Lemma keyword_inside_word_witness :
  In "sum" (keywords Sum)
  /\ lower "Give me a summary" = "give me a " ++ "sum" ++ "mary"
  /\ parse spacy.installed "Give me a summary" = Ok tt
  /\ (forall st', rank st' < rank Sum -> matches st' (lower "Give me a summary") = false)
  /\ extract_info (F := binary64) spacy.installed names "Name" "Give me a summary"
     <> unsupported
  /\ extract_info (F := binary64) spacy.installed names "Name" "Give me a summary"
     = "Error: could not convert string to float: 'abc'".
Proof.
  assert (Hlt : forall st', rank st' < rank Sum ->
                  matches st' (lower "Give me a summary") = false)
    by (intros []; simpl; first [lia | reflexivity]).
  assert (Hk : In "sum" (keywords Sum)) by (simpl; tauto).
  split; [exact Hk|]. split; [reflexivity|]. split; [reflexivity|]. split; [exact Hlt|].
  destruct (proj1 keyword_inside_word binary64 spacy.installed names "Name"
              "Give me a summary" Sum "sum" "give me a " "mary"
              Hk eq_refl) as (Hne & _ & Hown).
  split; [exact Hne|].
  rewrite (Hown eq_refl Hlt). vm_compute. reflexivity.
Defined.

(** ** Failures *)

Lemma astype_float_raises {F : Float64} (s : Series) :
  (exists t, In (Some t) s /\ float_of_str t = None) ->
  exists t, In (Some t) s /\ float_of_str t = None
            /\ astype_float s
               = Raise (ValueError ("could not convert string to float: " ++ repr t)).
Proof.
  induction s as [|c s IH]; intros (t & Hin & Ht); [destruct Hin|].
  cbn [astype_float]. unfold mbind, result_bind, Py.bind.
  destruct c as [u|]; cbn [cell_to_float].
  - destruct (float_of_str u) as [x|] eqn:Hu.
    + destruct Hin as [[= ->]|Hin]; [congruence|].
      destruct IH as (t' & Hin' & Ht' & ->); [now exists t|].
      exists t'. repeat split; [now right|assumption].
    + exists u. repeat split; [now left|assumption].
  - destruct Hin as [[=]|Hin].
    destruct IH as (t' & Hin' & Ht' & ->); [now exists t|].
    exists t'. repeat split; [now right|assumption].
Qed.

Lemma contains_suffix (k pre : string) : contains k (pre ++ k) = true.
Proof.
  induction pre as [|c pre IH].
  - change (contains k k = true). apply startswith_contains.
    induction k as [|c k IH]; simpl; [reflexivity|]. now rewrite Ascii.eqb_refl.
  - change (contains k (String c (pre ++ k)) = true).
    simpl. rewrite IH. apply orb_true_r.
Qed.

(** C5. [extract_info] always returns a string: what its body returns,
    or, for every exception raised inside it, "Error: " followed by the
    exception's text.  A column absent from the table gives the text of the
    [KeyError]; a cell that cannot be cast to float during a numeric
    statistic gives the text of the conversion error, which names such a
    cell. *)
Theorem extract_info_total :
  (forall (F : Float64) (sp : spacy.module) (df : DataFrame) (column prompt : string),
      (forall text, (doc ← parse sp prompt; answer df column prompt) = Ok text ->
                    extract_info sp df column prompt = text)
      /\ (forall e, (doc ← parse sp prompt; answer df column prompt) = Raise e ->
                    extract_info sp df column prompt = "Error: " ++ str_of_exception e
                    /\ contains (str_of_exception e) (extract_info sp df column prompt)
                       = true))
  /\ (forall (F : Float64) (sp : spacy.module) (df : DataFrame) (column prompt : string)
             (st : statistic),
         parse sp prompt = Ok tt ->
         first_match (lower prompt) = Some st ->
         df !! column = None ->
         extract_info sp df column prompt = "Error: " ++ repr column)
  /\ (forall (F : Float64) (sp : spacy.module) (df : DataFrame) (column prompt : string)
             (st : statistic) (s : Series),
         parse sp prompt = Ok tt ->
         first_match (lower prompt) = Some st ->
         st <> Count ->
         df !! column = Some s ->
         (exists t, In (Some t) s /\ float_of_str t = None) ->
         exists t, In (Some t) s /\ float_of_str t = None
                   /\ extract_info sp df column prompt
                      = "Error: could not convert string to float: " ++ repr t).
Proof.
  split; [|split].
  - intros F sp df column prompt. unfold extract_info. split.
    + now intros text ->.
    + intros e ->. split; [reflexivity|].
      apply (contains_suffix (str_of_exception e) "Error: ").
  - intros F sp df column prompt st Hp Hst Hcol.
    rewrite (extract_info_evaluate _ _ _ _ Hp). unfold evaluate. rewrite Hst.
    unfold compute, getitem. now rewrite Hcol.
  - intros F sp df column prompt st s Hp Hst Hnc Hcol Hbad.
    destruct (astype_float_raises s Hbad) as (t & Hin & Ht & Hraise).
    exists t. repeat split; [assumption..|].
    rewrite (extract_info_evaluate _ _ _ _ Hp). unfold evaluate. rewrite Hst.
    unfold compute, getitem. rewrite Hcol.
    unfold mbind, result_bind, Py.bind.
    destruct st; try congruence; unfold value_text, mbind, result_bind, Py.bind;
      now rewrite Hraise.
Qed.

Lemma extract_info_total_witness :
  parse spacy.installed "What is the lowest?" = Ok tt
  /\ first_match (lower "What is the lowest?") = Some Minimum
  /\ ages !! "Height" = None
  /\ extract_info (F := binary64) spacy.installed ages "Height" "What is the lowest?"
     = "Error: 'Height'"
  /\ Minimum <> Count
  /\ names !! "Name" = Some [Some "abc"; None; Some "x y"]
  /\ (exists t, In (Some t) [Some "abc"; None; Some "x y"] /\ Binary64.of_str t = None)
  /\ (exists t, In (Some t) [Some "abc"; None; Some "x y"] /\ Binary64.of_str t = None
                /\ extract_info (F := binary64) spacy.installed names "Name"
                     "What is the lowest?"
                   = "Error: could not convert string to float: " ++ repr t).
Proof.
  assert (Hbad : exists t, In (Some t) [Some "abc"; None; Some "x y"]
                           /\ Binary64.of_str t = None)
    by (exists "abc"; split; [now left|reflexivity]).
  split; [reflexivity|]. split; [reflexivity|]. split; [reflexivity|].
  split.
  { exact (proj1 (proj2 extract_info_total) binary64 spacy.installed ages "Height"
             "What is the lowest?" Minimum eq_refl eq_refl eq_refl). }
  split; [discriminate|]. split; [reflexivity|]. split; [exact Hbad|].
  exact (proj2 (proj2 extract_info_total) binary64 spacy.installed names "Name"
           "What is the lowest?" Minimum _ eq_refl eq_refl
           ltac:(discriminate) eq_refl Hbad).
Defined.

(** A count query does not get the count when lines 44 and 45 raise.
    "Get the number of names" matches the count family alone; on a column
    with two non-null cells the result is the error of [spacy.load] when
    the model package is missing, and with the package installed "count"
    after 999996 spaces gets the refusal of the pipeline. *)
Lemma count_unparsed :
  (matches Count (lower "Get the number of names") = true
   /\ first_match (lower "Get the number of names") = Some Count
   /\ names !! "Name" = Some [Some "abc"; None; Some "x y"]
   /\ count [Some "abc"; None; Some "x y"] = 2
   /\ extract_info (F := binary64) spacy.missing names "Name" "Get the number of names"
      = "Error: [E050] Can't find model 'en_core_web_sm'. It doesn't seem to be a Python package or a valid path to a data directory."
   /\ extract_info (F := binary64) spacy.missing names "Name" "Get the number of names"
      <> "The count of values in column 'Name' is 2.")
  /\ (matches Count (lower long_count) = true
      /\ (forall st', rank st' < rank Count -> matches st' (lower long_count) = false)
      /\ extract_info (F := binary64) spacy.installed names "Name" long_count
         = "Error: " ++ spacy.E088 1000001
      /\ extract_info (F := binary64) spacy.installed names "Name" long_count
         <> "The count of values in column 'Name' is 2.").
Proof.
  assert (Hlong : extract_info (F := binary64) spacy.installed names "Name" long_count
                  = "Error: " ++ spacy.E088 1000001).
  { unfold long_count.
    rewrite long_prompt_refused; rewrite long_prompt_length; reflexivity. }
  split.
  - split; [reflexivity|]. split; [reflexivity|]. split; [reflexivity|].
    split; [reflexivity|]. split; [apply missing_model|].
    rewrite missing_model. discriminate.
  - split; [unfold long_count; now rewrite matches_pad|]. split.
    + intros st' Hlt. unfold long_count. rewrite matches_pad.
      destruct st'; simpl in Hlt; first [lia | reflexivity].
    + split; [exact Hlong|]. rewrite Hlong. discriminate.
Qed.

(** C6 (amended). In a run in which the parse step of lines 44 and 45
    returns, a prompt that matches the count family ("count" or "number
    of") and no earlier family gets the number of non-null cells of the
    column, with no cell cast to float: the result is the same for every
    float conversion, and text cells are counted like any other. *)
Theorem count_without_cast :
  (forall (F : Float64) (sp : spacy.module) (df : DataFrame) (column prompt : string)
          (s : Series),
      parse sp prompt = Ok tt ->
      matches Count (lower prompt) = true ->
      (forall st', rank st' < rank Count -> matches st' (lower prompt) = false) ->
      df !! column = Some s ->
      extract_info sp df column prompt
      = "The count of values in column '" ++ column ++ "' is "
          ++ str_of_nat (count s) ++ ".")
  /\ (count [] = 0
      /\ (forall t s, count (Some t :: s) = S (count s))
      /\ (forall s, count (None :: s) = count s))
  /\ (extract_info (F := binary64) spacy.installed names "Name" "Get the number of names"
      = "The count of values in column 'Name' is 2."
      /\ extract_info (F := binary64) spacy.installed names "Name" "Get the lowest name"
         = "Error: could not convert string to float: 'abc'").
Proof.
  split; [|split].
  - intros F sp df column prompt s Hp Hm Hlt Hcol.
    rewrite (extract_info_evaluate _ _ _ _ Hp). unfold evaluate.
    rewrite (first_match_intro _ _ Hm Hlt).
    unfold compute, getitem. now rewrite Hcol.
  - repeat split.
  - split; vm_compute; reflexivity.
Qed.

Lemma count_without_cast_witness :
  parse spacy.installed "COUNT the entries" = Ok tt
  /\ matches Count (lower "COUNT the entries") = true
  /\ (forall st', rank st' < rank Count -> matches st' (lower "COUNT the entries") = false)
  /\ names !! "Name" = Some [Some "abc"; None; Some "x y"]
  /\ extract_info (F := binary64) spacy.installed names "Name" "COUNT the entries"
     = "The count of values in column 'Name' is 2.".
Proof.
  assert (Hlt : forall st', rank st' < rank Count ->
                  matches st' (lower "COUNT the entries") = false)
    by (intros []; simpl; first [lia | reflexivity]).
  split; [reflexivity|]. split; [reflexivity|]. split; [exact Hlt|]. split; [reflexivity|].
  exact (proj1 count_without_cast binary64 spacy.installed names "Name"
           "COUNT the entries" _ eq_refl eq_refl Hlt eq_refl).
Defined.

(** ** Letter case *)

Lemma lower_swapcase (c : ascii) : lower_char (swapcase_char c) = lower_char c.
Proof. destruct c as [[] [] [] [] [] [] [] []]; reflexivity. Qed.

Lemma case_variant_lower (p q : string) : case_variant p q -> lower p = lower q.
Proof.
  induction 1 as [|c p q _ IH|c p q _ IH]; simpl.
  - reflexivity.
  - now rewrite IH.
  - now rewrite IH, lower_swapcase.
Qed.

Lemma case_variant_length (p q : string) :
  case_variant p q -> String.length p = String.length q.
Proof. induction 1; simpl; congruence. Qed.

Lemma case_variantb_sound (p q : string) : case_variantb p q = true -> case_variant p q.
Proof.
  revert q; induction p as [|a p IH]; intros [|b q]; simpl; try discriminate.
  - constructor.
  - intros [Hc Hr]%andb_true_iff. apply IH in Hr.
    apply orb_true_iff in Hc as [Hc|Hc]; apply Ascii.eqb_eq in Hc; subst b;
      now constructor.
Qed.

* * * * * * *

Your answer must consist solely of the lines above between the line holding "- destruct Hin as [[=]|Hin]." and the line holding "induction k as", inclusive, copied exactly.

  - destruct Hin as [[=]|Hin].
    destruct IH as (t' & Hin' & Ht' & ->); [now exists t|].
    exists t'. repeat split; [now right|assumption].
Qed.

Lemma contains_suffix (k pre : string) : contains k (pre ++ k) = true.
Proof.
  induction pre as [|c pre IH].
  - change (contains k k = true). apply startswith_contains.
    induction k as [|c k IH]; simpl; [reflexivity|]. now rewrite Ascii.eqb_refl.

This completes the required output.